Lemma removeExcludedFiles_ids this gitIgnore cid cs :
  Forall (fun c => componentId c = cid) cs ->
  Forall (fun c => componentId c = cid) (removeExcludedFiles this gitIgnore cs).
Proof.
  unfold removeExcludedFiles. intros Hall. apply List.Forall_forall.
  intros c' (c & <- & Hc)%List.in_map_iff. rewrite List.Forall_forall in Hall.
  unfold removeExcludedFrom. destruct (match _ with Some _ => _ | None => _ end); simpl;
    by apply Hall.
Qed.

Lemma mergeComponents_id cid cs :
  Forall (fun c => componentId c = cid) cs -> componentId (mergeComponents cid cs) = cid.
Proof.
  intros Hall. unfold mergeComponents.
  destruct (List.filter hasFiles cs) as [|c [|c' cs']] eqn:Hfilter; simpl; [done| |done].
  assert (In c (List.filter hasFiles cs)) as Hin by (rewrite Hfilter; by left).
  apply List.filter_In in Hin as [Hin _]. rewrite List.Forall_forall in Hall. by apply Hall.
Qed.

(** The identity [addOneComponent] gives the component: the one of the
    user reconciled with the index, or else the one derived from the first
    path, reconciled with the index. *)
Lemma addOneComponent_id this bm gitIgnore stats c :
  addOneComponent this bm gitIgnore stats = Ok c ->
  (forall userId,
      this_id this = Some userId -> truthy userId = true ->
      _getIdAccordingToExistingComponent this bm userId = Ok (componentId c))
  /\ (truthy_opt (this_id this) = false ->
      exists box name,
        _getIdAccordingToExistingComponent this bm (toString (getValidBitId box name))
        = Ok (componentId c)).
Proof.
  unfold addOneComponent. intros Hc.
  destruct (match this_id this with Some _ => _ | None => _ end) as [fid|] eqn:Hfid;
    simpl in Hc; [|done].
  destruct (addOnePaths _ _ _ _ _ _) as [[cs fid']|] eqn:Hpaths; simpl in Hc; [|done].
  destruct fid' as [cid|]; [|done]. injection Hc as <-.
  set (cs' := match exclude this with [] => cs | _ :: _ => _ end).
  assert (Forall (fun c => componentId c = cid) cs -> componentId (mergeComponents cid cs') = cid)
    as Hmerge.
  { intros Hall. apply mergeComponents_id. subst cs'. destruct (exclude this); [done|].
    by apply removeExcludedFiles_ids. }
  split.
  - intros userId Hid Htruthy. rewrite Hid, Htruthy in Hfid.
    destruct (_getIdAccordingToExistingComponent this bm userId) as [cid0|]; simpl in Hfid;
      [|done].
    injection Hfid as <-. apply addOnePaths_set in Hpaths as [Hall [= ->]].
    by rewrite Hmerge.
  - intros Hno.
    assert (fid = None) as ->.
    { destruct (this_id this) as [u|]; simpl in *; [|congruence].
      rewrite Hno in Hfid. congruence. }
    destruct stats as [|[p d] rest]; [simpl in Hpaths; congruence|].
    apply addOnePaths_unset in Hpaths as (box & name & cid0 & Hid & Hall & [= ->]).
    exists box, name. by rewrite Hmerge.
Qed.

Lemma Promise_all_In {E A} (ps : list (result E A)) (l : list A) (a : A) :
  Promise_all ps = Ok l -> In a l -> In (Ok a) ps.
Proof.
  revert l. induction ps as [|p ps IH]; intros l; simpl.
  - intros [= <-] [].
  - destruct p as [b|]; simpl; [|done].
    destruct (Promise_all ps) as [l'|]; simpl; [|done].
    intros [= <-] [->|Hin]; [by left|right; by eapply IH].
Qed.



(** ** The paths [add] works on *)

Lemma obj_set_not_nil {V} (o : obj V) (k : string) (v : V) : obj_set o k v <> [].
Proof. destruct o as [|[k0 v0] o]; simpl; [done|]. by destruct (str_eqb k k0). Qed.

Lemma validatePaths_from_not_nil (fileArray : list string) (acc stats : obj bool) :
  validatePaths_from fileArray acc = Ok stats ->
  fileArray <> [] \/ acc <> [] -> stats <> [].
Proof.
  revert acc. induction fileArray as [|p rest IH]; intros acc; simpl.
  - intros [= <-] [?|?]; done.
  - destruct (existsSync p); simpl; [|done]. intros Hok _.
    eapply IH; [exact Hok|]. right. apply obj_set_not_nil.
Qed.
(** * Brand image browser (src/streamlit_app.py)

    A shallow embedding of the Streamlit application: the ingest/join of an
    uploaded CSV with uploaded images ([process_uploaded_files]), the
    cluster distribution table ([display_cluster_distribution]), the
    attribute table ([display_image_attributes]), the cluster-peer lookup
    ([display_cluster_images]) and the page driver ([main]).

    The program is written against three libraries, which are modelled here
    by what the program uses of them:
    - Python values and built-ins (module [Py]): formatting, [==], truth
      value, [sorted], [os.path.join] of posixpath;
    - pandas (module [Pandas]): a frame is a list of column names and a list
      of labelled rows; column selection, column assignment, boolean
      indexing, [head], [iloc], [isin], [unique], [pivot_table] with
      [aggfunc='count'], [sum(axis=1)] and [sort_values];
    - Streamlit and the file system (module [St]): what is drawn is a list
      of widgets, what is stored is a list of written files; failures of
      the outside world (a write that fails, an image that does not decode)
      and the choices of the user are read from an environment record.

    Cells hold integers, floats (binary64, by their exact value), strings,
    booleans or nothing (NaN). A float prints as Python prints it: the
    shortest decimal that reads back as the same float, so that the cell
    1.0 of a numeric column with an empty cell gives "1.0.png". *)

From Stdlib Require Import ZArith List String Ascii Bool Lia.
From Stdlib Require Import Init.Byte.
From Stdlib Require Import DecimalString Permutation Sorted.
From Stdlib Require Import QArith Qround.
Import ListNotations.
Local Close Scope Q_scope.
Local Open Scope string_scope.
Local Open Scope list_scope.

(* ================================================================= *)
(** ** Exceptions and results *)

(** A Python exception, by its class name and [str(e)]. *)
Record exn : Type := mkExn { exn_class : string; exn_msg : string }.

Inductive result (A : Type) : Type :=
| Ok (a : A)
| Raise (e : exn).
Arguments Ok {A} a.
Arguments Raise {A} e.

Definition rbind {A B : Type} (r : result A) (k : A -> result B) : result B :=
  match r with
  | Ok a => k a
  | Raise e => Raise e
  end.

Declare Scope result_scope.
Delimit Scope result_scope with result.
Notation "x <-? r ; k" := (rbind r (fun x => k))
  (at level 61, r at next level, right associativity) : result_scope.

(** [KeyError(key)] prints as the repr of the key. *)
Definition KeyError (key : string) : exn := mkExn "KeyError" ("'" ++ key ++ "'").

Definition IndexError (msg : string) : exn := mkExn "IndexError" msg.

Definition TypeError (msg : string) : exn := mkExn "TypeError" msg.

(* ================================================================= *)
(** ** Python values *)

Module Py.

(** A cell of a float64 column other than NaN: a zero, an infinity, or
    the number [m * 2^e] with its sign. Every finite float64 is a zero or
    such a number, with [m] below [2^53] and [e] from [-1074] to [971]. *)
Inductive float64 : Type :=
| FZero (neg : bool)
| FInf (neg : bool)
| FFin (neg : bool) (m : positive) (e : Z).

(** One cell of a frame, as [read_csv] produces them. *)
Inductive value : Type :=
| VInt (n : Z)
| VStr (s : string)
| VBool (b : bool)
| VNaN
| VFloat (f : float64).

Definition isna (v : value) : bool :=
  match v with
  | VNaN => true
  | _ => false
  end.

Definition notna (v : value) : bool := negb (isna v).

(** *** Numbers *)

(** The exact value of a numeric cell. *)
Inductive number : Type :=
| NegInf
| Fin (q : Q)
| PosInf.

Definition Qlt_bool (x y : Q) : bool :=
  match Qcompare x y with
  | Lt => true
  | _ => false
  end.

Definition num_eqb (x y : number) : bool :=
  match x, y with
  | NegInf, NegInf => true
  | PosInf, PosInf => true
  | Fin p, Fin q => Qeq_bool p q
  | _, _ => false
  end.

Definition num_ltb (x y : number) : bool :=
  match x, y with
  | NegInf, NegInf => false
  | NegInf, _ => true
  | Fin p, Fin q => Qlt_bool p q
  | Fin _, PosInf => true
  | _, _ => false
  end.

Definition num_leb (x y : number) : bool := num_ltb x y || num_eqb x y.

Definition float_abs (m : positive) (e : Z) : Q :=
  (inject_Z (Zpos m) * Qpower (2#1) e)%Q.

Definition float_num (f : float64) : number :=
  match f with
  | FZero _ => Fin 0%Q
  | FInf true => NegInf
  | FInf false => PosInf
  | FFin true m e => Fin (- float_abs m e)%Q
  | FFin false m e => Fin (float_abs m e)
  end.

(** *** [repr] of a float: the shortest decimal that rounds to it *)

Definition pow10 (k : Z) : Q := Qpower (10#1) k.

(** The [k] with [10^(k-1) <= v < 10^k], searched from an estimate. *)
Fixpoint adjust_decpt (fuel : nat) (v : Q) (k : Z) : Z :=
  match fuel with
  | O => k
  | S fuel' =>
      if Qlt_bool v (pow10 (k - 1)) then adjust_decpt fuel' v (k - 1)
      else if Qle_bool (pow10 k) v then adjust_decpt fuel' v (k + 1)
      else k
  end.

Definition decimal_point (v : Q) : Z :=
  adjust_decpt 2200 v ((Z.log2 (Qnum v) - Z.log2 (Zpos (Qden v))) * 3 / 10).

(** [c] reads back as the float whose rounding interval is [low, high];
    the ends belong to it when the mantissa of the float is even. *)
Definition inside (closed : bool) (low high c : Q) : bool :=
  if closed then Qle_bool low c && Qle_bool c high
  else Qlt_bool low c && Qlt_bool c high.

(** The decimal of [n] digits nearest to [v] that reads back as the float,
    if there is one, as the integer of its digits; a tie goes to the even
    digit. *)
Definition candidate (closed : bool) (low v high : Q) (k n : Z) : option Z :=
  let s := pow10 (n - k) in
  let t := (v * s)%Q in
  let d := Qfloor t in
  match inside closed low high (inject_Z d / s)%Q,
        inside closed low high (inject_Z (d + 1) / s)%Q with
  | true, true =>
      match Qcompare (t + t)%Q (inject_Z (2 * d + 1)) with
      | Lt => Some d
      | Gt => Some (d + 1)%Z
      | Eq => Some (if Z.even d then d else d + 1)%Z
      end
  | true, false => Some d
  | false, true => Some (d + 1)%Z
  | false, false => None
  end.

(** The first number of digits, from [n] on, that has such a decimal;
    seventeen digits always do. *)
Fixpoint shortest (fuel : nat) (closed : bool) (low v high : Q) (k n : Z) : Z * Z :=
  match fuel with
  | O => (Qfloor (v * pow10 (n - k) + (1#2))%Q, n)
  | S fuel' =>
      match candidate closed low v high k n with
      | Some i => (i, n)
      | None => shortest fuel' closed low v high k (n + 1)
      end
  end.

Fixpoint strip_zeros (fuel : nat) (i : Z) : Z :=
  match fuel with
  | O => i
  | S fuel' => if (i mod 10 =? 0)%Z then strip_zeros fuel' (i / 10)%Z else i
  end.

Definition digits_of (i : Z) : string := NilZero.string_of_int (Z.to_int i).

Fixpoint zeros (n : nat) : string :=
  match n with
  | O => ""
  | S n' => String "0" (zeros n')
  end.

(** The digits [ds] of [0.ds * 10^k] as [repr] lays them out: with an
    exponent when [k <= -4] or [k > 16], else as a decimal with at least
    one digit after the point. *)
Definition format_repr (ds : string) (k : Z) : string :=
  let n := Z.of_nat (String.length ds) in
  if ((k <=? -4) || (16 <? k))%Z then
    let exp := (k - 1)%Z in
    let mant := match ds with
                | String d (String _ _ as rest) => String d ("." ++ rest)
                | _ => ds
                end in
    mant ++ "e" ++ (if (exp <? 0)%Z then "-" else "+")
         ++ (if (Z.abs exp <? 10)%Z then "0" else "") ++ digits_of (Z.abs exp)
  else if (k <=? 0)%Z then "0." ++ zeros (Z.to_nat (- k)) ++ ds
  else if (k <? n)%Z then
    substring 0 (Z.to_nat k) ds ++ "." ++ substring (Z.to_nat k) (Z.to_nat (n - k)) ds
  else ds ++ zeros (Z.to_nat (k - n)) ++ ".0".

-=-=-

Your assignment: Copy out the entries exactly. Begin at the first line and end with the line that has "intros Hall. unfold mergeComponents.".

Answer space:
Lemma removeExcludedFiles_ids this gitIgnore cid cs :
  Forall (fun c => componentId c = cid) cs ->
  Forall (fun c => componentId c = cid) (removeExcludedFiles this gitIgnore cs).
Proof.
  unfold removeExcludedFiles. intros Hall. apply List.Forall_forall.
  intros c' (c & <- & Hc)%List.in_map_iff. rewrite List.Forall_forall in Hall.
  unfold removeExcludedFrom. destruct (match _ with Some _ => _ | None => _ end); simpl;
    by apply Hall.
Qed.

Lemma mergeComponents_id cid cs :
  Forall (fun c => componentId c = cid) cs -> componentId (mergeComponents cid cs) = cid.
Proof.
  intros Hall. unfold mergeComponents.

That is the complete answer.